In many experiments that investigate auditory and speech processing in the brain using electroencephalography (EEG), the experimental paradigm is often lengthy and tedious. Typically, the experimenter errs on the side of including more data, more trials, and therefore conducting a longer task to ensure that the data are robust and effects are measurable. Recent studies used naturalistic stimuli to investigate the brain's response to individual or a combination of multiple speech features using system identification techniques, such as multivariate temporal receptive field (mTRF) analyses. The neural data collected from such experiments must be divided into a training set and a test set to fit and validate the mTRF weights. While a good strategy is clearly to collect as much data as is feasible, it is unclear how much data are needed to achieve stable results. Furthermore, it is unclear whether the specific stimulus used for mTRF fitting and the choice of feature representation affects how much data would be required for robust and generalizable results. Here, we used previously collected EEG data from our lab using sentence stimuli and movie stimuli as well as EEG data from an open-source dataset using audiobook stimuli to better understand how much data needs to be collected for naturalistic speech experiments measuring acoustic and phonetic tuning. We found that the EEG receptive field structure tested here stabilizes after collecting a training dataset of approximately 200 s of TIMIT sentences, around 600 s of movie trailers training set data, and approximately 460 s of audiobook training set data. Thus, we provide suggestions on the minimum amount of data that would be necessary for fitting mTRFs from naturalistic listening data. Our findings are motivated by highly practical concerns when working with children, patient populations, or others who may not tolerate long study sessions. These findings will aid future researchers who wish to study naturalistic speech processing in healthy and clinical populations while minimizing participant fatigue and retaining signal quality.
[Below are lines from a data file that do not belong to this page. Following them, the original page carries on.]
(* ===== verification/BackupManifest.v ===== *)
(** * What a backup holds of the program's own state

    apps/backup/src/backup.ts: the staging directory with a copy of the
    database and of the trash, its manifest with the checksums of the files,
    and the check of a restored one.  The hash function is a parameter.

    A directory nests less deep than a path has characters: [PATH_MAX] is the
    depth at which the system refuses a path. *)
From Stdlib Require Import Ascii QArith.
From stdpp Require Import pretty.
From S2P Require Import FileSystem Files PathSafety MountReadiness.
From S2P Require Import Prelude Json JsString JsonText JsText NasRoots Config.
Open Scope Z_scope.

Definition PATH_MAX : nat := 4096.
Definition too_long : exn := ErrnoException "ENAMETOOLONG".

(** [JSON.stringify(v, null, 2)]. *)
Definition indent (n : nat) : string := String line_feed (join "" (replicate n "  ")).
Fixpoint JSON_pretty (n : nat) (v : json) : string :=
  match v with
  | JArr [] => "[]"
  | JArr l => "[" +:+ indent (S n) +:+ join ("," +:+ indent (S n)) (JSON_pretty (S n) <$> l) +:+ indent n +:+ "]"
  | JObj [] => "{}"
  | JObj ps =>
      "{" +:+ indent (S n) +:+ join ("," +:+ indent (S n)) ((λ p, quote p.1 +:+ ": " +:+ JSON_pretty (S n) p.2) <$> ps) +:+
      indent n +:+ "}"
  | v => JSON_stringify v
  end.

(** ** Making the staging directory *)
Fixpoint copyTreeNoSymlinks (fuel : nat) (sourcePath destinationPath : string) : prog disk unit :=
  match fuel with
  | O => throw too_long
  | S fuel =>
      sourceStat ← lstat sourcePath;
      match sourceStat with
      | Link _ => mret tt
      | Dir =>
          _ ← mkdir_recursive destinationPath;
          names ← readdir sourcePath;
          for_each (λ x, copyTreeNoSymlinks fuel (path_join [sourcePath; x]) (path_join [destinationPath; x])) names
      | File _ => copyFile sourcePath destinationPath
      end
  end.

Section Manifest.
Context (pwd : string) (sha256 : string → string).

Definition hashFile (p : string) : prog disk string := sha256 <$> readFile p.
Fixpoint checksums_in (fuel : nat) (directoryPath : string) (relativeDirectory : string) : prog disk (list (string * string)) :=
  match fuel with
  | O => throw too_long
  | S fuel =>
      names ← readdir directoryPath;
      files ← map_m (λ x,
        if bool_decide (relativeDirectory = "" ∧ x = "manifest.json") then mret [] else
        let absolutePath := path_join [directoryPath; x] in
        let relativePath := path_join [relativeDirectory; x] in
        entryStat ← lstat absolutePath;
        match entryStat with
        | Link _ => mret []
        | Dir => checksums_in fuel absolutePath relativePath
        | File _ => h ← hashFile absolutePath; mret [(relativePath, h)]
        end) names;
      mret (concat files)
  end.
Definition collectChecksums (rootPath : string) : prog disk (list (string * string)) := checksums_in PATH_MAX rootPath "".

Record BackupManifest := Manifest {
  mf_runId : string; mf_createdAt : string; mf_roots : list (string * string); mf_checksums : list (string * string) }.
Definition createManifest (runId createdAt : string) (roots : list NasRootConfig) (stagingPath : string) : prog disk BackupManifest :=
  checksums ← collectChecksums stagingPath;
  mret (Manifest runId createdAt ((λ r, (rc_id r, rc_path r)) <$> roots) checksums).
Definition manifest_json (m : BackupManifest) : json :=
  JObj [("version", int 1); ("runId", JStr (mf_runId m)); ("createdAt", JStr (mf_createdAt m));
        ("roots", JArr ((λ r, JObj [("rootId", JStr r.1); ("path", JStr r.2)]) <$> mf_roots m)); ("database", JStr "zos.sqlite");
        ("checksums", JObj ((λ c, (c.1, JStr c.2)) <$> mf_checksums m))].
Lemma begin_ok faults : runs_ok (mc_db (begin faults)).
Proof. split; [constructor|by intros ? ? []|by intros ? []|by intros ? []]. Qed.
Lemma begin_known c : checked_config "/" config = inr c → staging_known (λ _, "Ab3xyz") c "id0" tree ["zos"; "state"; "backup-staging"].
Proof.
  intros Hc. split.
  - apply wf_check; [done|]. apply (bool_decide_unpack _). by vm_compute.
  - assert (match checked_config "/" config with inr c => bk_stagingPath c | inl _ => "" end = "/zos/state/backup-staging") as Hp by (by vm_compute).
    by rewrite Hc in Hp.
  - apply (bool_decide_unpack _). by vm_compute.
  - intros a b n E. destruct a as [|a1 [|a2 [|a3 [|? ?]]]]; cbn in E; simplify_eq; vm_compute; by intros [= <-].
  - reflexivity.
  - intros _. reflexivity.
Qed.
Lemma restic_apart refused log args db g : an_tree (restic refused log args db g) = g.
Proof. unfold restic. by repeat case_match. Qed.
(** Here the staging directory cannot be made. *)
Lemma backup_settles_witness : ∃ s1 b s2, start (λ _, 7) (λ s, "id" +:+ pretty (length (bd_failures (mc_db s)) + length (bd_runs (mc_db s)))%nat) daily None s1 = (inr b, s2) ∧
  run_over (rs_id b) (mc_db (run "" daily (fault_at 3)).2).
Proof.
  destruct (run "" daily (fault_at 3)) as [r s'] eqn:E. assert (r = (run "" daily (fault_at 3)).1) as Er by (by rewrite E). vm_compute in Er.
  destruct (backup_settles "/" sha findmnt (restic "") (λ _, 7)
    (λ s, "id" +:+ pretty (length (bd_failures (mc_db s)) + length (bd_runs (mc_db s)))%nat) (λ _, "Ab3xyz") (λ _, "1970")
    (λ _, "database") config daily None (begin (fault_at 3)) r s' (begin_ok _) E)
    as [(e & H & _)|(s1 & _ & [(e & s2 & _ & H & _)|(b & s2 & H & Hover & _)])]; [congruence..|].
  by exists s1, b, s2.
Defined.
End BackupDemo.
(** ** Examples *)
Definition demo_fs : fs := list_to_map
  [([], Dir); (["nas"], Dir); (["nas"; "a"], Dir); (["nas"; "a"; "f"], File "x"); (["nas"; "out"], Link "/etc");
   (["etc"], Dir); (["etc"; "passwd"], File "p"); (["trash"], Dir)].
Definition demo_root : NasRootRecord := NasRoot "r1" "/nas".
(** Programs that unpack one file, f. *)
Definition demo_spawn (command : string) (args : list string) : prog disk process_end :=
  match args with
  | [_; _; _; _; d] =>
      let q := normalizeString d false in
      call (λ f, (inr (process_closed "" "" (Some 0%Z)),
                  if bool_decide (command = "unzip" ∧ f !! q = Some Dir ∧ f !! (q ++ ["f"]) = None)
                  then <[q ++ ["f"] := File "unpacked"]> f else f))
  | [_; _] => if bool_decide (command = "unzip") then mret (process_closed ("f" +:+ String newline "") "" (Some 0%Z))
              else mret (process_error (ErrnoException "ENOENT"))
  | _ => mret (process_error (ErrnoException "ENOENT"))
  end.
Definition demo_gunzip (p : string) : prog disk gunzip_end := mret (GunzipEnd ["unpacked"] "" (inr (Some 0%Z))).
Definition demo_move : FileOperationProposal := 
  FileProposal move "r1" None (Some "a/f") (Some "b/c/g") None None true (JObj []).
Definition demo_run : (exn + AppliedMutation) * disk :=
  applyFileMutation demo_spawn demo_gunzip ("t", "u") demo_root demo_move "/trash" (Disk demo_fs []).
Example move_example : (match demo_run.1 with inr a => am_targetPath a | inl _ => None end) = Some "b/c/g" ∧
  dk_fs demo_run.2 !! ["nas"; "b"; "c"; "g"] = Some (File "x") ∧ dk_fs demo_run.2 !! ["nas"; "a"; "f"] = None.
Proof. vm_compute. done. Qed.
(** The same move when the two places are on different devices. *)
Definition demo_faults : list (option exn) := replicate 10 None ++ [Some (ErrnoException "EXDEV")].
Definition demo_cross : (exn + AppliedMutation) * disk :=
  applyFileMutation demo_spawn demo_gunzip ("t", "u") demo_root demo_move "/trash" (Disk demo_fs demo_faults).
Example cross_example : bool_decide (dk_fs demo_cross.2 = dk_fs demo_run.2) = true ∧ dk_faults demo_cross.2 = [].
Proof. vm_compute. split; reflexivity. Qed.
Lemma applyTrash_inv ids p am s' : no_char sep (fp_trashEntryId p ⁇ ids.1) → fp_trashEntryId p ⁇ ids.1 ≠ "" →
  applyTrash ids root p (rooted T) (Disk f []) = (inr am, s') → am_sourcePath am ≠ Some "." →
  ∃ ta x, ta ≠ [] ∧ dotless ta ∧ am_sourcePath am = Some (join "/" ta) ∧
    x = trash_name (fp_trashEntryId p ⁇ ids.1) (join "/" ta) ∧
    prop (am_metadata am) "absoluteTrashPath" = Some (JStr (rooted ((T ++ [ro_id root]) ++ [x]))) ∧
    went (R ++ ta) (T ++ [ro_id root]) x s'.
Proof.
  intros Hi Hne H Hdot. unfold applyTrash in H. destruct (given (fp_sourcePath p)) as [sp|]; [|done].
  apply look_inv in H as (source&H1&H); [|auto with looks|auto with keeps]. cbv beta zeta in H.
  destruct (source_inv _ _ _ H1) as (ta&n&Err&Ereal&Hdota&Hn&Hl&Erel).
  set (id := fp_trashEntryId p ⁇ ids.1) in *. set (x := trash_name id (sp_relativePath source)).
  assert (plain_name x) as Hx by (by apply trash_name_plain). pose proof (wf_plain f Hwf _ _ HT) as HTp.
  assert (trashPathFor ids.1 (rooted T) (ro_id root) (sp_relativePath source) (fp_trashEntryId p) =
          TrashPlace id (path_join [ro_id root; x]) (rooted ((T ++ [ro_id root]) ++ [x]))) as Epl.
  { unfold trashPathFor. fold id. change (id +:+ "-" +:+ basename (sp_relativePath source)) with x.
    rewrite path_join_below by done. by rewrite <-app_assoc. }
  rewrite Epl in H. cbn [tp_absoluteTrashPath tp_id tp_relativeTrashPath] in H.
  assert (Forall plain_name (T ++ [ro_id root])) as Hpl by (apply Forall_app; split; [done|by constructor]).
  rewrite dirname_rooted in H by done.
  apply look_inv in H as (u4&H4&H); [|auto with looks|auto with keeps]. cbv beta in H.
  assert (Forall plain_name ((T ++ [ro_id root]) ++ [x])) as Hpl2 by (apply Forall_app; split; [done|by constructor]).
  pose proof (absent_free f _ _ _ Hwf Hnd Hpl2 H4) as Hfree. rewrite Ereal in H.
  destruct (arrive_inv _ ids.2 f (R ++ ta) n T Dir [ro_id root] x am s' Hwf Hn HT Hpl Hclear Hx Hfree ltac:(congruence) H)
    as (->&f0&Hw0&Hadd&Ha0&Hd0&Hb0&Hu&->).
  cbn [am_sourcePath] in Hdot. assert (ta ≠ []) as Hta.
  { intros ->. apply Hdot. by rewrite Erel. }
  rewrite bool_decide_false in Erel by done. exists ta, x. cbn [am_sourcePath am_metadata]. unfold x in *. rewrite Erel in *.
  split_and!; try done. by exists f0, n.
Qed.
Definition apply_file (ids : file_ids) (a : PendingApprovalRecord) (p : list (string * json)) (now : Z)
    : core_prog FileOperationRecord :=
  let rootId := str_prop p "rootId" ⁇ "" in
  roots ← gets c_roots;
  _ ← guard_throw (negb (bool_decide (rootId ∈ roots))) (Error ("NAS root " +:+ rootId +:+ " is not configured"));
  _ ← match prop p "storagePoolId" with
      | None => mret tt
      | Some v =>
          let s := as_string (Some v) ⁇ "" in
          _ ← guard_throw (bool_decide (trim s = "")) (StorageScopeError "Storage pool selection is invalid" 400);
          lift (validate rootId s p)
      end;
  result ← lift (applyFileMutation rootId p (path_join [dataDir; "trash"]));
  _ ← match fp_operation (am_proposal result), str_prop (am_metadata result) "trashEntryId", am_targetPath result with
      | trash, Some t, Some target =>
          if bool_decide (t = "") || bool_decide (target = "") then mret tt else
          _ ← createTrashEntry t rootId (coalesce (am_sourcePath result) (str_prop p "sourcePath") ⁇ ".")
                (path_join [dataDir; "trash"; target]) (spread (am_metadata result) (pool_metadata p)) now;
          mret tt
      | _, _, _ => mret tt
      end;
  recordAppliedOperation (fid_operation ids) (fid_index ids) (Some (pa_id a)) (fp_operation (am_proposal result))
    (am_sourcePath result) (am_targetPath result) fo_applied
    (spread (am_metadata result) ([("rootId", JStr rootId)] ++ pool_metadata p ++
       match prop p "reversible" with Some v => [("reversible", v)] | None => [] end)) now.

(** The loop: it stops at the first error, and keeps what it applied. *)
Fixpoint apply_files (ids : nat → file_ids) (a : PendingApprovalRecord) (now : Z) (i : nat)
    (ps : list (list (string * json))) (applied : list FileOperationRecord)
    : core_prog (option exn * list FileOperationRecord) := λ d,
  match ps with
  | [] => (inr (None, applied), d)
  | p :: ps =>
      match apply_file (ids i) a p now d with
      | (inl e, d') => (inr (Some e, applied), d')
      | (inr o, d') => apply_files ids a now (S i) ps (applied ++ [o]) d'
      end
  end.

Definition getErrorStatusCode (e : exn) (fallback : Z) : Z :=
  match exn_status e with
  | Some n => if bool_decide (400 ≤ n < 500) || bool_decide (n = 503) then n else fallback
  | None => fallback
  end.

(** After the loop: it failed with an error, or applied everything. *)
Definition settle_files (a : PendingApprovalRecord) (r : option exn * list FileOperationRecord) (now : Z)
    : core_prog (reply json) :=
  match r with
  | (Some e, applied) =>
      let message := exn_message e in
      _ ← (if bool_decide (applied = []) then mret tt else lift (enqueuePhotostaffRefreshIfNeeded a));
      _ ← run_db (updateApprovalStatus (pa_id a) ap_failed [ap_approved] now);
      _ ← run_db (updateJobStatus (pa_jobId a) job_failed (Some message) [job_waiting_approval] now);
      _ ← appendEvent (pa_sessionId a) (Some (pa_jobId a)) ev_job_failed (JObj [("error", JStr message)]) now;
      mret (send_error (getErrorStatusCode e 400) message)
  | (None, applied) =>
      _ ← run_db (updateApprovalStatus (pa_id a) ap_applied [ap_approved] now);
      _ ← lift (enqueuePhotostaffRefreshIfNeeded a);
      _ ← run_db (updateJobStatus (pa_jobId a) job_completed None [job_waiting_approval] now);
      let operations := JArr (file_operation_json <$> applied) in
      _ ← appendEvent (pa_sessionId a) (Some (pa_jobId a)) ev_job_completed
            (JObj [("jobId", JStr (pa_jobId a)); ("approvalId", JStr (pa_id a)); ("applied", operations)]) now;
      mret (decided a "applied" [("operations", operations)])
  end.

Definition finish_files (ids : nat → file_ids) (a : PendingApprovalRecord) (ps : list (list (string * json))) (now : Z)
    : core_prog (reply json) :=
  r ← apply_files ids a now 0 ps [];
  settle_files a r now.

Definition approve (ids : nat → file_ids) (id : string) (now now' : Z) : core_prog (reply json) :=
  r ← approve_begin id now;
  match r with
  | Replied r => mret r
  | StartOperation k a op p => finish_operation k a op (k_apply k op p) now'
  | StartFiles a ps => finish_files ids a ps now'
  end.

(** ** Reject *)
Definition reject_operation (k : op_handler) (a : PendingApprovalRecord) (now : Z) : core_prog unit :=
  operation ← gets (getOperationByApproval (k_table k) (pa_id a));
  match operation with
  | Some op =>
      _ ← run_db (updateOperationStatus (k_table k) (or_id op) op_failed
            [("rejected", JBool true); ("rejectedAt", int now)] now);
      mret tt
  | None => mret tt
  end.

Definition reject (id : string) (now : Z) : core_prog (reply json) :=
  approval ← gets (getApproval id);
  match approval with
  | None => mret (send_error 404 "Approval not found")
  | Some a =>
      ok ← run_db (updateApprovalStatus (pa_id a) ap_rejected [ap_pending] now);
      if negb ok then mret (already a) else
      if bool_decide (pa_kind a = pi_tool_call) then mret (decided a "rejected" []) else
      _ ← match kind_ops (pa_kind a) with Some k => reject_operation k a now | None => mret tt end;
      _ ← run_db (updateJobStatus (pa_jobId a) job_completed None [job_waiting_approval] now);
      _ ← appendEvent (pa_sessionId a) (Some (pa_jobId a)) ev_job_completed
            (JObj [("jobId", JStr (pa_jobId a)); ("approvalId", JStr (pa_id a)); ("rejected", JBool true)]) now;
      mret (decided a "rejected" [])
  end.
End Approve.

(** ** routes/jobs.ts *)
Definition cancel_job (id : string) (now : Z) : core_prog (reply json) :=
  job ← gets (getJob id);
  match job with
  | None => mret (send_error 404 "Job not found")
  | Some job =>
      if bool_decide (jb_status job = job_cancelled) then mret (send (JObj [("status", JStr "cancelled")])) else
      ok ← run_db (updateJobStatus id job_cancelled None [job_queued; job_running; job_waiting_approval] now);
      if negb ok then
        mret (Reply 409 (Sent (JObj [("error", JStr ("Job is already " +:+ status_text (jb_status job)));
                                     ("status", JStr (status_text (jb_status job)))])))
      else
      _ ← (if bool_decide (jb_kind job = file_batch_job) then cancelQueuedFileBatchItems id now else mret None);
      _ ← appendEvent (jb_sessionId job) (Some id) ev_job_cancelled (JObj [("jobId", JStr id)]) now;
      mret (send_status 202 (JObj [("status", JStr "cancelled")]))
  end.
Lemma updateApprovalStatus_frame id s from now d : let r := updateApprovalStatus id s from now d in
  r.1 = isSome (get_row (approval_guard id from) (c_approvals d)) ∧
  c_approvals r.2 = update_where (approval_guard id from) (set_approval_status s now) (c_approvals d) ∧
  c_jobs r.2 = c_jobs d ∧ c_events r.2 = c_events d ∧ c_event_seq r.2 = c_event_seq d ∧
  c_transcript r.2 = c_transcript d ∧ c_transcript_seq r.2 = c_transcript_seq d ∧ c_sessions r.2 = c_sessions d ∧
  c_messages r.2 = c_messages d ∧
  c_docker_operations r.2 = c_docker_operations d ∧ c_share_operations r.2 = c_share_operations d ∧
  c_storage_operations r.2 = c_storage_operations d ∧ c_vm_operations r.2 = c_vm_operations d.
Proof.
  unfold updateApprovalStatus, returning. cbv zeta. destruct (get_row _ _) eqn:E; simpl; [done|].
  by rewrite update_where_none.
Qed.

Lemma run_db_eq {A B} (f : core_db → A * core_db) (k : A → core_prog B) d :
  (run_db f ≫= k) d = k (f d).1 (f d).2.
Proof. unfold mbind, prog_bind, run_db. by destruct (f d). Qed.

(** ** Settling an operation, its approval and its job *)
Definition op_tables (d : core_db) : list (list operation_record) :=
  [c_docker_operations d; c_share_operations d; c_storage_operations d; c_vm_operations d].
(** What an event needs. *)
Definition log_part (d : core_db) :=
  (c_sessions d, c_messages d, c_events d, c_event_seq d, c_transcript d, c_transcript_seq d).

Lemma log_part_ok d d' : log_part d' = log_part d → log_ok d → log_ok d'.
Proof. intros [= E1 E2 E3 E4 E5 E6] [H1 H2 H3 H4]. constructor; by rewrite ?E3, ?E4, ?E5, ?E6. Qed.

Lemma updateJobStatus_keeps id s e from now d : s ≠ job_cancelled → let r := updateJobStatus id s e from now d in
  c_approvals r.2 = c_approvals d ∧ op_tables r.2 = op_tables d ∧ log_part r.2 = log_part d.
Proof.
  intros Hs. unfold updateJobStatus. cbv zeta. case_bool_decide; simpl negb; cbv iota; [|by destruct d].
  rewrite (bool_decide_false (s = job_cancelled)) by done. by destruct (notificationStatusForJob s).
Qed.

Lemma updateJobStatus_approvals id s e from now d : let r := updateJobStatus id s e from now d in
  c_approvals r.2 = if r.1 && bool_decide (s = job_cancelled)
    then update_where (pending_of id) (expire_approval now) (c_approvals d) else c_approvals d.
Proof.
  unfold updateJobStatus. cbv zeta. case_bool_decide; simpl negb; cbv iota; [|by destruct d]. simpl.
  destruct (bool_decide (s = job_cancelled)), (notificationStatusForJob s); done.
Qed.

Lemma updateApprovalStatus_keeps id s from now d : let r := updateApprovalStatus id s from now d in
  op_tables r.2 = op_tables d ∧ log_part r.2 = log_part d.
Proof. unfold updateApprovalStatus. by destruct (returning _ _ _). Qed.

Lemma update_approval id s from now d a : unique_keys ar_id (c_approvals d) → by_key ar_id id (c_approvals d) = Some a →
  ar_status a ∈ from → let r := updateApprovalStatus id s from now d in
  r.1 = true ∧ by_key ar_id id (c_approvals r.2) = Some (set_approval_status s now a) ∧ unique_keys ar_id (c_approvals r.2).
Proof.
  intros Hu Ha Hs. destruct (updateApprovalStatus_frame id s from now d) as (E1&E2&_). cbv zeta. rewrite E1, E2.
  pose proof Ha as [Hin Hid]%by_key_Some.
  assert (approval_guard id from a = true) as Hg.
  { unfold approval_guard, has_key. rewrite bool_decide_true by done. destruct from; [done|]. by apply bool_decide_true. }
  split; [|split].
  - apply isSome_true. by apply (get_row_is_Some _ _ a).
  - rewrite by_key_update by done. rewrite Ha. simpl. by rewrite Hg.
  - by apply unique_keys_update.
Qed.

Lemma update_job id s e from now d j : unique_keys jb_id (c_jobs d) → getJob id d = Some j → jb_status j ∈ from →
  getJob id (updateJobStatus id s e from now d).2 = Some (set_job_status s e now j).
Proof.
  intros Hu Hj Hs. destruct (updateJobStatus_frame id s e from now d) as (_&E&_). unfold getJob in *. rewrite E.
  pose proof Hj as [_ Hid]%by_key_Some. rewrite by_key_update by done. rewrite Hj. simpl.
  unfold job_guard, has_key. rewrite bool_decide_true by done. destruct from; [done|]. by rewrite bool_decide_true.
Qed.

Definition known_table (T : op_table) : Prop :=
  T = docker_table ∨ T = share_table ∨ T = storage_table ∨ T = vm_table.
在许多使用脑电图(EEG)研究大脑听觉和言语处理的实验中,实验范式往往冗长乏味。通常,实验者倾向于纳入更多数据、更多试验,从而进行更长时间的任务,以确保数据可靠且效应可测量。最近的研究使用自然主义刺激,通过系统识别技术,如多变量时间感受野(mTRF)分析,来研究大脑对单个或多个言语特征组合的反应。从此类实验收集的神经数据必须分为训练集和测试集,以拟合和验证mTRF权重。虽然显然一个好的策略是尽可能多地收集可行的数据,但尚不清楚需要多少数据才能获得稳定的结果。此外,尚不清楚用于mTRF拟合的特定刺激以及特征表示的选择是否会影响获得可靠且可推广结果所需的数据量。在这里,我们使用了我们实验室之前收集的使用句子刺激和电影刺激的EEG数据,以及来自一个开源数据集的使用有声读物刺激的EEG数据,以更好地了解在测量声学和语音调谐的自然主义言语实验中需要收集多少数据。我们发现,在这里测试的EEG感受野结构在收集大约200秒的TIMIT句子训练数据集、大约600秒的电影预告片训练集数据和大约460秒的有声读物训练集数据后趋于稳定。因此,我们就从自然主义听觉数据拟合mTRF所需的最小数据量提供了建议。我们的研究结果是出于与儿童、患者群体或其他可能无法耐受长时间研究的人群合作时的高度实际考虑。这些发现将有助于未来希望在健康和临床人群中研究自然主义言语处理,同时将参与者疲劳降至最低并保持信号质量的研究人员。